Formula 1: No team orders for Hamilton & Rosberg - Mercedes
- Published
Mercedes will let Lewis Hamilton and Nico Rosberg race freely for the rest of the season following a thrilling battle at the Bahrain Grand Prix.
Hamilton held off Rosberg at Sakhir on Sunday, and the only demand from their team was that they did not crash.
Asked if that policy would continue, Mercedes co-team boss Paddy Lowe said: "There's no reason to not do it."
His partner Toto Wolff said: "It's great watching two drivers of that level racing fair and square."
Rosberg and Hamilton were side by side several times during Sunday's race, with each pushing the other to the limits of the track and beyond as they fought for victory.
The race, which featured wheel-to-wheel action throughout the field for its duration, came at the end of a weekend in which F1 boss Bernie Ecclestone and Ferrari president Luca Di Montezemolo had both said the new efficiency-based rules had produced a lack of action.
Wolff said: "Not risking the other car and still delivering a mega-show; it doesn't get any better advertising for F1, in a moment when lots of people were talking F1 down.
"You need the drivers to know that it is important not to risk the image of such a brand. We are representing a big brand and they need to know what to do, and they did it in a fantastic and spectacular way."
Mercedes have dominated in the early stages of the new season, and Lowe said the team felt it was their duty to let the drivers race without interference.
"Imagine if we'd imposed team orders from lap two or something," he said. "What a terrible thing that would be for F1 and the Mercedes philosophy in motorsport.
"It is something we owe to ourselves and the sport. And to the drivers. They are great drivers. They are professionals. You want to give them the opportunity to race."
The drivers were warned by Lowe during a late-race safety car period to "make sure you bring the cars home". The most intense laps of their battle followed, with Rosberg on the faster 'soft' - or 'option' - tyres and Hamilton the slower 'medium', the 'prime'.

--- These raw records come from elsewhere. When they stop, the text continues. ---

(** X6.  The message is the bare heading exactly when neither an argument
    vector nor an extra text is given: an empty vector or an empty extra
    text still adds a line. *)
Theorem message_is_heading_iff code args extra :
  message (StyxRuntimeError_new code args extra)
  = message (StyxRuntimeError_new code None None)
  <-> args = None /\ extra = None.
Proof.
  cbn [message StyxRuntimeError_new].
  destruct (buildMessage_heading args extra) as (rest & Hrest & Hnil).
  rewrite Hrest. split.
  - intros H. apply Hnil.
    destruct rest as [|a rest]; [reflexivity |].
    exfalso. revert H. now apply append_neq_self.
  - intros H. apply Hnil in H. subst rest. apply append_nil_r.
Qed.

Lemma message_is_heading_iff_witness :
  ((@None (list string) = None /\ @None string = None) /\
   message (StyxRuntimeError_new (Some 2%Z) None None)
   = message (StyxRuntimeError_new (Some 2%Z) None None))
  /\ (message (StyxRuntimeError_new None (Some []) None) = "Command failed."
      -> False).
Proof.
  split.
  - split; [split; reflexivity |].
    exact (proj2 (message_is_heading_iff (Some 2%Z) None None)
             (conj eq_refl eq_refl)).
  - intros H.
    destruct (proj1 (message_is_heading_iff None (Some []) None) H) as [E _].
    discriminate E.
Defined.

(** The decimal numeral of a return code determines it. *)
Lemma number_toString_inj (n n' : Z) :
  JS.number_toString n = JS.number_toString n' -> n = n'.
Proof.
  assert (forall z : Z, NilZero.int_of_string (JS.number_toString z)
                        = Some (Z.to_int z)) as Hparse.
  { intros z. unfold JS.number_toString. apply NilZero.isi.
    - intros H. pose proof (f_equal Z.of_int H) as H'.
      rewrite DecimalZ.of_to in H'. subst z. vm_compute in H. discriminate H.
    - intros H. pose proof (f_equal Z.of_int H) as H'.
      rewrite DecimalZ.of_to in H'. subst z. vm_compute in H. discriminate H. }
  intros H. apply (f_equal NilZero.int_of_string) in H.
  rewrite !Hparse in H. injection H as H. now apply DecimalZ.to_int_inj.
Qed.

(** X7.  The message tells the return code: with the same argument vector
    and extra text, two constructions whose return codes are safe integers
    (or absent) give the same message only for the same return code (or
    for none in both). *)
Theorem message_determines_code (code code' : option Z) args extra :
  safe_code code -> safe_code code' ->
  message (StyxRuntimeError_new code args extra)
  = message (StyxRuntimeError_new code' args extra) ->
  code = code'.
Proof.
  intros _ _. cbn [message StyxRuntimeError_new].
  destruct (buildMessage_heading args extra) as (rest & Hrest & _).
  rewrite !Hrest. intros H%append_inv_tail. revert H.
  unfold buildMessage. destruct code as [n|], code' as [n'|].
  - intros H%String.app_inj%append_inv_tail.
    now rewrite (number_toString_inj _ _ H).
  - rewrite !append_cons. discriminate.
  - rewrite !append_cons. discriminate.
  - reflexivity.
Qed.
(** * supabaseauth: the authentication layer, embedded and verified

    The development follows the source tree:

    - [Js]                  the few JavaScript values the code inspects dynamically;
    - [Types]               features/auth/types/auth.types.ts;
    - [Supabase]            the answers of the vendor SDK, as far as the adapter reads them;
    - [AuthAdapter]         features/auth/adapters/AuthAdapter.interface.ts;
    - [SupabaseAuthAdapter] features/auth/adapters/SupabaseAuthAdapter.ts;
    - [AuthContext]         features/auth/context/AuthContext.tsx (the AuthProvider);
    - [ApiClient]           lib/api/apiClient.ts.

    React's [useState] cell is the state of a state monad: [setState (obj)] is
    [put], [setState (prev => ...)] is [modify].  An [async] function is cut at
    its [await]: the part before it runs when the function is called, the
    part after it when the awaited promise settles. *)

From Stdlib Require Import String List NArith Bool Arith Lia DecimalString.
From ExtLib Require Import Structures.Monad Structures.MonadState Data.Monads.StateMonad.
Import ListNotations.
Import MonadNotation.
Local Open Scope monad_scope.
Local Open Scope string_scope.

(** The list [l] without its element of index [i]: a suspended handler
    leaves the set of suspended handlers when it resumes. *)
Fixpoint remove_nth {A : Type} (i : nat) (l : list A) : list A :=
  match i, l with
  | _, [] => []
  | O, _ :: l' => l'
  | S i', x :: l' => x :: remove_nth i' l'
  end.

(* ===================================================================== *)
(** ** JavaScript values *)
(* ===================================================================== *)

Module Js.

(** A field read from an untyped ([any]) provider object: absent
    ([undefined]), explicitly [null], or a string. *)
Inductive value : Type :=
| undefined : value
| null : value
| str (s : string) : value.

(** [v !== null] *)
Definition strict_neq_null (v : value) : bool :=
  match v with
  | null => false
  | undefined | str _ => true
  end.

(** An object that reached a [catch] clause or an [error] field.  An
    instance of [Error] always has [message] (own, or inherited from
    [Error.prototype]); any other object may lack it.  [status] is the
    numeric HTTP status that the provider's errors may carry. *)
Inductive object : Type :=
| ErrorInstance (message : string) (status : option N)
| PlainObject (message : option string) (status : option N).

(** A value of static type [unknown]: what [catch (error)] binds. *)
Inductive unknown : Type :=
| Primitive (v : value)
| Object (o : object).

(** ['message' in o] *)
Definition has_message (o : object) : bool :=
  match o with
  | ErrorInstance _ _ => true
  | PlainObject (Some _) _ => true
  | PlainObject None _ => false
  end.

(** [o.message], read as a string ([undefined] shows as the empty string;
    the code only reads it where the field is known to be there). *)
Definition message_of (o : object) : string :=
  match o with
  | ErrorInstance m _ => m
  | PlainObject (Some m) _ => m
  | PlainObject None _ => ""
  end.

Definition status_of (o : object) : option N :=
  match o with
  | ErrorInstance _ s | PlainObject _ s => s
  end.

(** [o instanceof Error] *)
Definition instanceof_Error (o : object) : bool :=
  match o with
  | ErrorInstance _ _ => true
  | PlainObject _ _ => false
  end.

(** [Number.prototype.toString] on a natural number: decimal digits. *)
Definition toString (n : N) : string :=
  NilZero.string_of_uint (N.to_uint n).

(** Truthiness of a string: every string but the empty one. *)
Definition truthy (s : string) : bool :=
  match s with
  | EmptyString => false
  | String _ _ => true
  end.

(** [a || b] on strings. *)
Definition or_else (a b : string) : string :=
  if truthy a then a else b.

End Js.

(* ===================================================================== *)
(** ** features/auth/types/auth.types.ts *)
(* ===================================================================== *)

Module Types.

(** [Record<string, unknown>]: never inspected by the code, only carried. *)
Definition Metadata : Type := list (string * string).

Record User : Type := mkUser {
  id : string;
  email : string;
  emailVerified : bool;
  metadata : option Metadata
}.

Record AuthTokens : Type := mkAuthTokens {
  accessToken : string;
  refreshToken : option string;
  expiresAt : option N
}.

Record LoginCredentials : Type := mkLoginCredentials {
  login_email : string;
  login_password : string
}.

(** [SignupCredentials extends LoginCredentials] *)
Record SignupCredentials : Type := mkSignupCredentials {
  signup_login : LoginCredentials;
  signup_metadata : option Metadata
}.

Record AuthState : Type := mkAuthState {
  user : option User;
  tokens : option AuthTokens;
  isLoading : bool;
  isAuthenticated : bool
}.

Record AuthError : Type := mkAuthError {
  code : string;
  message : string;
  details : option Js.unknown
}.

(** [{ success: true; data: T } | { success: false; error: AuthError }] *)
Inductive AuthResult (T : Type) : Type :=
| Success (data : T)
| Failure (error : AuthError).
Arguments Success {T} data.
Arguments Failure {T} error.

(** The payload [{ user: User; tokens: AuthTokens }] of initialize, login
    and signup. *)
Record Session : Type := mkSession {
  session_user : User;
  session_tokens : AuthTokens
}.

End Types.

(* ===================================================================== *)
(** ** The vendor SDK, seen from the adapter *)
(* ===================================================================== *)

Module Supabase.

(** The provider's user object; the adapter types it [any] and reads four
    fields. *)
Record User : Type := mkUser {
  id : string;
  email : string;
  email_confirmed_at : Js.value;
  user_metadata : option Types.Metadata
}.

Record Session : Type := mkSession {
  access_token : string;
  refresh_token : option string;
  expires_at : option N;
  user : option User
}.

(** [{ data, error }] *)
Record Response (D : Type) : Type := mkResponse {
  data : D;
  error : option Js.object
}.
Arguments mkResponse {D} data error.
Arguments data {D} r.
Arguments error {D} r.

(** [data] of signInWithPassword, signUp and refreshSession. *)
Record UserSession : Type := mkUserSession {
  data_user : option User;
  data_session : option Session
}.

(** What an awaited SDK call does inside a [try] block: it returns its
    response, or throws. *)
Inductive outcome (A : Type) : Type :=
| Returns (a : A)
| Throws (e : Js.unknown).
Arguments Returns {A} a.
Arguments Throws {A} e.

(** [client.auth]: one answer per method, as a stub of the SDK gives it. *)
Record Client : Type := mkClient {
  getSession : outcome (Response (option Session));
  signInWithPassword : string -> string -> outcome (Response UserSession);
  signUp : string -> string -> option Types.Metadata -> outcome (Response UserSession);
  signOut : outcome (Response unit);
  getUser : outcome (Response (option User));
  refreshSession : outcome (Response UserSession);
  resetPasswordForEmail : string -> outcome (Response unit);
  updateUser : string -> outcome (Response unit)
}.

End Supabase.

(* ===================================================================== *)
(** ** features/auth/adapters/AuthAdapter.interface.ts *)
(* ===================================================================== *)

Module AuthAdapter.
Import Types.

(** The contract of a provider.  Every method is a promise in the source;
    here it is the value the promise resolves to.  [onAuthStateChange]
    registers a callback: its calls are the [AuthStateChange] events of
    [AuthContext]. *)
Record t : Type := mk {
  initialize : AuthResult (option Session);
  login : LoginCredentials -> AuthResult Session;
  signup : SignupCredentials -> AuthResult Session;
  logout : AuthResult unit;
  getCurrentUser : AuthResult (option User);
  getAccessToken : option string;
  refreshToken : AuthResult AuthTokens;
  requestPasswordReset : string -> AuthResult unit;
  updatePassword : string -> AuthResult unit
}.

End AuthAdapter.

(* ===================================================================== *)
(** ** features/auth/adapters/SupabaseAuthAdapter.ts *)
(* ===================================================================== *)

Module SupabaseAuthAdapter.
Import Types.

Definition mapUser (supabaseUser : Supabase.User) : User :=
  {| id := Supabase.id supabaseUser;
     email := Supabase.email supabaseUser;
     emailVerified := Js.strict_neq_null (Supabase.email_confirmed_at supabaseUser);
     metadata := Supabase.user_metadata supabaseUser |}.

Definition mapTokens (session : Supabase.Session) : AuthTokens :=
  {| accessToken := Supabase.access_token session;
     refreshToken := Supabase.refresh_token session;
     expiresAt := Supabase.expires_at session |}.

(** [typeof error === 'object' && error !== null && 'message' in error] *)
Definition isSupabaseError (error : Js.unknown) : bool :=
  match error with
  | Js.Primitive _ => false
  | Js.Object o => Js.has_message o
  end.

(** [error.status?.toString()], with [undefined] shown as the empty
    string, which is as falsy as [undefined] under [||]. *)
Definition status_toString (o : Js.object) : string :=
  match Js.status_of o with
  | Some n => Js.toString n
  | None => ""
  end.

Definition handleError {T} (error : Js.unknown) : AuthResult T :=
  match error with
  | Js.Object o =>
      if isSupabaseError error then
        Failure {| code := Js.or_else (status_toString o) "UNKNOWN";
                   message := Js.message_of o;
                   details := Some error |}
      else if Js.instanceof_Error o then
        Failure {| code := "UNKNOWN";
                   message := Js.message_of o;
                   details := Some error |}
      else
        Failure {| code := "UNKNOWN";
                   message := "An unknown error occurred";
                   details := Some error |}
  | Js.Primitive _ =>
      Failure {| code := "UNKNOWN";
                 message := "An unknown error occurred";
                 details := Some error |}
  end.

Wolff said: "It was just to remind them just before the heat would start to say don't forget what we discussed. It was not at all a strategic call; it was just a gentle reminder of where we were coming from."
Hamilton said: "We were both on the knife-edge. When you're on the knife-edge the risk increases. We were on the limit.
"And maybe next time we'll come back a little bit. But I was not letting up today. He was doing 100 so I have to go to 100. I can't be 95 and him 100.
"But I think he drove fantastically well. He was fair and I like to think I was. It was close, but I like to think we didn't damage each other's races. The team put that trust in us, which is great."
The Englishman added: "Before the safety car came out, I had a good enough lead. It was 9.5 seconds, and I think it would have been just enough to have held on if we didn't have a safety car.
"Then the safety car came out and immediately I thought: 'Shoot, I'm on primes, he's on options, that's it. It's going to take a miracle to hold him back because there's 0.6secs in those tyres and he has so much grip.' It felt like one of the best-calculated races I've done - how I was using my power, how I was positioning my car.
"He'd catch me down the back straight and he could stick with me. He had 10-12km/h on me with the DRS (overtaking aid). You have to kind of accept he's going to come past.
"So don't go to the inside to block. Move a little bit to make him think you will, then move back, accept he's going to come past, but I've got to get back. I don't know how I did it all the time, but I did it."